Planifiez votre visite

 

Installé dans un ancien hôpital datant de 1787, le Stedelijk Museum Schiedam est situé au Hoogstraat 112, 3111 HL, Schiedam. C’est à 20 minutes à pied, 7 minutes à vélo, ou 15 minutes en tram de la station Schiedam Centraal. Schiedam Centraal est desservie par des trains NS, et est connectée au réseau de métro de Rotterdam par les lignes A, B, et C.

 

 

Le musée est ouvert du mardi au dimanche, de 11 heures à 17 heures, et est fermé le lundi sauf  le lundi de Pâques, de Pentecôte et le “second” jour de Noël (“tweede Kerstdag”, le 26 décembre). Il est par contre fermé le jour du Roi (Koningsdag), le jour de Noël (“Eerste kerstdag” le 25 décembre) et le jour de l'An. La veille du Nouvel An, le musée ferme à 16 heures.
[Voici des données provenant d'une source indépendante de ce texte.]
(** * The KMS grant resource: constraint hashing, validation, paginated
      lookup and the create / read / delete / exists operations.

    Shallow embedding of the KMS grant resource of package [aws].  Go maps
    are association lists with pairwise distinct keys (the list order
    stands for Go's unspecified iteration order), pointer-typed SDK fields
    are [option]s whose dereference panics on [None], and the calls on the
    KMS connection run in a state monad over a scripted remote: for each
    API the responses it will give, in order, and the trace of the calls it
    has received.  A call on a remote with no response left never
    returns ([Blocked]).  [resource.Retry] comes from the helper library;
    its wall-clock deadline is abstracted into a number of attempts. *)

From Stdlib Require Import ZArith Lia.
From stdpp Require Import base option list relations sorting strings.

(** ** Strings and string maps *)

(** [map[string]string]: entries in iteration order. *)
Definition StringMap : Type := list (string * string).

(** [m[key]] *)
Fixpoint mapIndex (m : StringMap) (key : string) : option string :=
  match m with
  | [] => None
  | (k, v) :: m' => if decide (k = key) then Some v else mapIndex m' key
  end.

(** [sort.Strings]: ascending byte-wise lexicographic order. *)
Definition sort_Strings (l : list string) : list string :=
  merge_sort String.le l.

(** [strings.Join] *)
Definition strings_Join (l : list string) (sep : string) : string :=
  String.concat sep l.

(** [strings.HasPrefix s prefix] *)
Definition strings_HasPrefix (s prefix : string) : bool :=
  String.prefix prefix s.

Definition sortStringMapKeys (m : StringMap) : list string :=
  let keys := fold_left (fun keys kv => keys ++ [kv.1]) m [] in
  sort_Strings keys.

(** The dereference [*m[key]] cannot fail: every [key] comes from [m]
    (lemma [sortStringMapKeys_lookup]); the default is never used. *)
Definition sortedConcatStringMap (m : StringMap) (sep : string) : string :=
  let mapKeys := sortStringMapKeys m in
  let strList :=
    fold_left (fun strList key => strList ++ [key; default "" (mapIndex m key)])
              mapKeys [] in
  strings_Join strList sep.

(** ** The constraint hash *)

(** One element of the ["constraints"] set: a [map[string]interface{}] with
    the two optional keys of the schema.  [None] is an absent key. *)
Record Constraint : Type := mkConstraint {
  encryption_context_equals : option StringMap;
  encryption_context_subset : option StringMap
}.

(** The text written to [buf] by [resourceKmsGrantConstraintsHash]. *)
Definition constraintsHashBuffer (m : Constraint) : string :=
  let buf := "" in
  let buf :=
    match encryption_context_equals m with
    | Some v =>
        if decide (0 < length v)%nat
        then buf +:+ ("encryption_context_equals-" +:+ sortedConcatStringMap v "-" +:+ "-")
        else buf
    | None => buf
    end in
  let buf :=
    match encryption_context_subset m with
    | Some v =>
        if decide (0 < length v)%nat
        then buf +:+ ("encryption_context_subset-" +:+ sortedConcatStringMap v "-" +:+ "-")
        else buf
    | None => buf
    end in
  buf.

Section Hasher.
(** [hashcode.String] of the Terraform helper library. *)
Variable hashcode_String : string -> Z.

(** [v] is [None] when the [interface{}] value is not a
    [map[string]interface{}] (the cast fails). *)
Definition resourceKmsGrantConstraintsHash (v : option Constraint) : Z :=
  match v with
  | None => 0%Z
  | Some m => hashcode_String (constraintsHashBuffer m)
  end.
End Hasher.

(** The IEEE CRC-32 that [hashcode.String] computes, on a 64-bit [int]. *)
Definition crc32_byte (crc b : Z) : Z :=
  Nat.iter 8
    (fun c => if Z.testbit c 0
              then Z.lxor (Z.shiftr c 1) 0xEDB88320
              else Z.shiftr c 1)
    (Z.lxor crc b).

Fixpoint crc32_update (crc : Z) (s : string) : Z :=
  match s with
  | EmptyString => crc
  | String a s' => crc32_update (crc32_byte crc (Z.of_N (Ascii.N_of_ascii a))) s'
  end.

Definition crc32_ChecksumIEEE (s : string) : Z :=
  Z.lxor (crc32_update 0xFFFFFFFF s) 0xFFFFFFFF.

Definition crc32_hashcode (s : string) : Z :=
  let v := crc32_ChecksumIEEE s in
  if (0 <=? v)%Z then v else if (0 <=? - v)%Z then (- v)%Z else 0%Z.

(** ** Errors *)

(** The Go type [KmsGrantMissingError] is a [string]. *)
Definition KmsGrantMissingError : Type := string.

(** Values of the [error] interface that the resource handles:
    [awserr.Error] with its code and message, the custom
    [KmsGrantMissingError], and errors built by [fmt.Errorf] (the format
    string with its operands, left unformatted). *)
Inductive error : Type :=
| AwsError (code message : string)
| MissingError (e : KmsGrantMissingError)
| Errorf (format : string) (args : list fmtArg)
with fmtArg : Type :=
| ArgString (s : string)
| ArgError (e : error).

Definition NewKmsGrantMissingError (msg : string) : KmsGrantMissingError := msg.

(** [resource.RetryError]: [Err] may be a nil [error]. *)
Record RetryError : Type := mkRetryError {
  Err : option error;
  Retryable : bool
}.

Definition RetryableError (err : error) : RetryError := mkRetryError (Some err) true.
Definition NonRetryableError (err : option error) : RetryError := mkRetryError err false.

(** *** [KmsGrantMissingError.Error]

    The method body is [return e.Error()]: the only way a call returns [s]
    is that the nested call on the same receiver returned [s]. *)
Inductive Error_returns : KmsGrantMissingError -> string -> Prop :=
| Error_self_call (e : KmsGrantMissingError) (s : string) :
    Error_returns e s -> Error_returns e s.

(** The same method as an evaluator on a bounded call stack: [None] when the
    stack depth is used up before the call returns. *)
Fixpoint Error_depth (depth : nat) (e : KmsGrantMissingError) : option string :=
  match depth with
  | O => None
  | S depth' => Error_depth depth' e
  end.

(** ** SDK structures *)

Record GrantConstraints : Type := mkGrantConstraints {
  EncryptionContextEquals : option StringMap;
  EncryptionContextSubset : option StringMap
}.

(** [kms.GrantListEntry]; [Operations] is shown after
    [aws.StringValueSlice]. *)
Record GrantListEntry : Type := mkGrantListEntry {
  GrantId : option string;
  GranteePrincipal : option string;
  RetiringPrincipal : option string;
  Name : option string;
  Operations : list string;
  Constraints : option GrantConstraints
}.
Lemma generate_touches_only_report_file_witness :
  ((generate_clicked sample_os sample_patient sample_data [CBC] sample_disk).2
     !! py "notes.txt"
   = Some OtherFile
   /\ ((exists e,
          (generate_clicked sample_os sample_patient sample_data [CBC]
             sample_disk).1 = [Error e; CheckInputs])
       \/ exists pdf_data,
            (generate_clicked sample_os sample_patient sample_data [CBC]
               sample_disk).1
            = [Success;
               DownloadLink pdf_data
                 (report_filename sample_os sample_patient)]))
  /\ (Error UnicodeEncodeError
      ∈ (generate_clicked sample_os patient_in_hindi sample_data [CBC]
           sample_disk).1)
  /\ (generate_clicked sample_os patient_in_hindi sample_data [CBC]
        sample_disk).2 = sample_disk.
Proof.
  assert (forall patient,
            generate_clicked sample_os patient sample_data [CBC] sample_disk
            = ((generate_clicked sample_os patient sample_data [CBC]
                  sample_disk).1,
               (generate_clicked sample_os patient sample_data [CBC]
                  sample_disk).2)) as E
    by (intros patient; by destruct (generate_clicked _ _ _ _ _)).
  assert (Error UnicodeEncodeError
          ∈ (generate_clicked sample_os patient_in_hindi sample_data [CBC]
               sample_disk).1) as Herror
    by (vm_compute; left).
  destruct (generate_touches_only_report_file sample_os sample_patient
              sample_data [CBC] sample_disk _ _ (E sample_patient))
    as (Hrest & _ & Hout).
  destruct (generate_touches_only_report_file sample_os patient_in_hindi
              sample_data [CBC] sample_disk _ _ (E patient_in_hindi))
    as (_ & Hsame & _).
  split; [split; [|exact Hout]|split; [exact Herror|]].
  - rewrite (Hrest (py "notes.txt")); [reflexivity|].
    intros E'. vm_compute in E'. discriminate E'.
  - apply Hsame. by exists UnicodeEncodeError.
Defined.

Lemma report_filename_characters_witness :
  patient_name sample_patient !! 3%nat = Some 32%N
  /\ report_filename sample_os sample_patient !! 3%nat = Some 95%N
  /\ patient_name sample_patient !! 4%nat = Some 65%N
  /\ report_filename sample_os sample_patient !! 4%nat = Some 65%N
  /\ drop (length (patient_name sample_patient))
        (report_filename sample_os sample_patient)
     = py "_" ++ timestamp sample_os ++ py ".pdf"
  /\ (32 ∉ timestamp sample_os)
  /\ (32 ∉ report_filename sample_os sample_patient)
  /\ (47 ∈ patient_name patient_with_slash)
  /\ (47 ∈ report_filename sample_os patient_with_slash).
Proof.
  assert (32 ∉ timestamp sample_os) as Ht
    by (apply (bool_decide_unpack _); by vm_compute).
  assert (47 ∈ patient_name patient_with_slash) as Hs
    by (apply (bool_decide_unpack _); by vm_compute).
  destruct (report_filename_characters sample_os sample_patient)
    as (Hat & Hdrop & Hblank & _).
  destruct (report_filename_characters sample_os patient_with_slash)
    as (_ & _ & _ & Hslash).
  split; [reflexivity|].
  split; [exact (Hat 3%nat 32%N eq_refl)|].
  split; [reflexivity|].
  split; [exact (Hat 4%nat 65%N eq_refl)|].
  split; [exact Hdrop|]. split; [exact Ht|]. split; [exact (Hblank Ht)|].
  split; [exact Hs|exact (Hslash Hs)].
Defined.

Lemma manual_check_matches_automatic_break_witness :
  (layer block_drawn = Body
   /\ auto_page_break block_drawn = true
   /\ page_break_trigger block_drawn = (h block_drawn - 60)%float
   /\ is_Some (unifontsubset block_drawn)
   /\ (((check_page_break 20 block_drawn).1 = Ok true
        /\ (cell 0 20 (py "x") true (py "C") false block_drawn).1 = Ok tt
        /\ page (cell 0 20 (py "x") true (py "C") false block_drawn).2
           = S (page block_drawn))
       \/ ((check_page_break 20 block_drawn).1 = Ok false
           /\ (cell 0 20 (py "x") true (py "C") false block_drawn).1 = Ok tt
           /\ page (cell 0 20 (py "x") true (py "C") false block_drawn).2
              = page block_drawn)))
  /\ (layer first_page = Body
      /\ auto_page_break first_page = true
      /\ page_break_trigger first_page = (h first_page - 60)%float
      /\ unifontsubset first_page = None
      /\ cell 0 20 (py "x") true (py "C") false first_page
         = (Raise (AttributeError (py "unifontsubset")), first_page)).
Proof.
  assert (layer block_drawn = Body) as Hl by (vm_compute; reflexivity).
  assert (auto_page_break block_drawn = true) as Ha
    by (vm_compute; reflexivity).
  assert (page_break_trigger block_drawn = (h block_drawn - 60)%float) as Ht
    by (vm_compute; reflexivity).
  assert (is_Some (unifontsubset block_drawn)) as Hf
    by (exists false; vm_compute; reflexivity).
  assert (layer first_page = Body) as Hl' by (vm_compute; reflexivity).
  assert (auto_page_break first_page = true) as Ha'
    by (vm_compute; reflexivity).
  assert (page_break_trigger first_page = (h first_page - 60)%float) as Ht'
    by (vm_compute; reflexivity).
  assert (unifontsubset first_page = None) as Hn
    by (vm_compute; reflexivity).
  split.
  - split; [exact Hl|]. split; [exact Ha|]. split; [exact Ht|].
    split; [exact Hf|].
    exact (proj1 (manual_check_matches_automatic_break block_drawn 20 0
                    (py "x") true (py "C") false Hl Ha Ht) Hf).
  - split; [exact Hl'|]. split; [exact Ha'|]. split; [exact Ht'|].
    split; [exact Hn|].
    exact (proj2 (manual_check_matches_automatic_break first_page 20 0
                    (py "x") true (py "C") false Hl' Ha' Ht') Hn).
Defined.

Lemma add_report_section_draws_title_witness :
  layer first_page = Body
  /\ Forall (fun c => (c < 128)%N) (py "Summary")
  /\ exists pdf',
       add_report_section (py "Summary") 20 first_page = (Ok tt, pdf')
       /\ font pdf' = arial (py "B") 12
       /\ body (ops pdf')
          = body (ops first_page)
            ++ [OCell Body 0 8 (upper (py "Summary")) (arial (py "B") 12)
                  false (py "C") false].
Proof.
  assert (Forall (fun c => (c < 128)%N) (py "Summary")) as Hascii
    by (apply (bool_decide_unpack _); by vm_compute).
  split; [reflexivity|]. split; [exact Hascii|].
  apply (add_report_section_draws_title (py "Summary") 20 first_page);
    [reflexivity|exact Hascii].
Defined.

Lemma template_rows_never_bold_witness :
  (CBC = CBC \/ CBC = LFT)
  /\ eosinophils ∈ load_report_template CBC
  /\ isin (Test eosinophils)
       [py "Haemoglobin"; py "Total WBC Count"; py "Eosinophils";
        py "Monocytes"; py "Basophils"; py "Platelets on Smear";
        py "RBC Morphology"; py "WBCs on PS"; py "S.G.O.T."; py "S.G.P.T."]
     = true
  /\ layer first_page = Body
  /\ exists pdf',
       add_test_table [with_result (VStr (py "20")) eosinophils] None
         first_page = (Ok tt, pdf')
       /\ body (ops pdf')
          = body (ops first_page)
            ++ table_row_cells (with_result (VStr (py "20")) eosinophils)
                 regular9.
Proof.
  assert (eosinophils ∈ load_report_template CBC) as Hin
    by (apply list_elem_of_lookup; exists 10%nat; reflexivity).
  split; [by left|]. split; [exact Hin|]. split; [reflexivity|].
  split; [reflexivity|].
  apply (template_rows_never_bold CBC eosinophils (VStr (py "20")) first_page);
    [by left|exact Hin|reflexivity|reflexivity].
Defined.

Lemma blank_rows_are_skipped_witness :
  blank_result mcv_blank
  /\ generate_cbc_report sample_patient
       (<[CBC := [pcv_70] ++ mcv_blank :: []]> sample_data) first_page
     = generate_cbc_report sample_patient
         (<[CBC := [pcv_70] ++ []]> sample_data) first_page
  /\ generate_lft_report sample_patient
       (<[LFT := [sgot_50] ++ mcv_blank :: []]> sample_data) first_page
     = generate_lft_report sample_patient
         (<[LFT := [sgot_50] ++ []]> sample_data) first_page
  /\ print_if_has_result [mcv_blank] (Some (py "RBC INDICES")) first_page
     = (Ok tt, first_page)
  /\ ready block_drawn
  /\ sample_data !! CBC = Some [pcv_70; mcv_blank]
  /\ (exists pdf',
        generate_cbc_report sample_patient sample_data block_drawn
        = (Ok tt, pdf')
        /\ cells (ops pdf')
           = cells (ops block_drawn)
             ++ title_cells (py "COMPLETE BLOOD COUNT(CBC)")
             ++ table_row_cells pcv_70 bold9
             ++ [note_cell
                   (py "Test done on Nihon Kohden MEK- 6420K fully automated cell counter.")])
  /\ sample_data !! LFT = Some [sgot_50]
  /\ (exists pdf',
        generate_lft_report sample_patient sample_data block_drawn
        = (Ok tt, pdf')
        /\ cells (ops pdf')
           = cells (ops block_drawn)
             ++ title_cells (py "Liver Function Test (LFT)")
             ++ table_row_cells sgot_50 regular9
             ++ [note_cell
                   (py "Test Done on semi automated analyser Micro Lab RX-50.")])
  /\ section_cells [mcv_blank] (Some (py "RBC INDICES")) = []
  /\ section_cells ([pcv_70] ++ mcv_blank :: []) None
     = section_cells ([pcv_70] ++ []) None.
Proof.
  assert (blank_result mcv_blank) as Hb by (repeat constructor).
  assert (sample_data !! CBC = Some [pcv_70; mcv_blank]) as Hcbc
    by (vm_compute; reflexivity).
  assert (sample_data !! LFT = Some [sgot_50]) as Hlft
    by (vm_compute; reflexivity).
  destruct blank_rows_are_skipped
    as (Hrow_cbc & Hrow_lft & Hhelper & Hdraw_cbc & Hdraw_lft & Hnone
        & Hdrop).
  split; [exact Hb|].
  split; [exact (Hrow_cbc sample_patient sample_data [pcv_70] mcv_blank []
                   first_page Hb)|].
  split; [exact (Hrow_lft sample_patient sample_data [sgot_50] mcv_blank []
                   first_page Hb)|].
  split; [apply Hhelper; by constructor|].
  split; [exact sample_ready|]. split; [exact Hcbc|].
  split.
  { destruct (Hdraw_cbc sample_patient sample_data _ block_drawn sample_ready
                Hcbc) as (pdf' & E & Hc).
    exists pdf'. split; [exact E|]. rewrite Hc. f_equal. }
  split; [exact Hlft|].
  split.
  { destruct (Hdraw_lft sample_patient sample_data _ block_drawn sample_ready
                Hlft) as (pdf' & E & Hc).
    exists pdf'. split; [exact E|]. rewrite Hc. f_equal. }
  split; [apply Hnone; by constructor|].
  exact (Hdrop [pcv_70] mcv_blank [] None Hb).
Defined.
L’exposition Kusama est accessible avec un billet d’entrée générale pour le musée que vous pouvez acheter en ligne ici, ou sur place. Ce billet vous permet d’accéder aux autres expositions, qu'elles soient permanentes ou temporaires.

 

Centre ville de Schiedam (Photo: Emma Dailey)
Centre ville de Schiedam (Photo: Emma Dailey)

 

Du mardi au vendredi, un buffet est proposé dans le hall d’entrée du musée avec des produits locaux de Schiedam et des environs. Le musée à la particularité de proposer un système "payez ce que vous estimez devoir". Le samedi et le dimanche, il n'y a pas de buffet de midi, mais vous pouvez toujours prendre une tasse de café ou de thé accompagnée d’une friandise. Autrement, le site du musée recommande en ville le Zavor Coffee Experience, Vlaamsch Broodhuys Schiedam, et De Beurs Schiedam.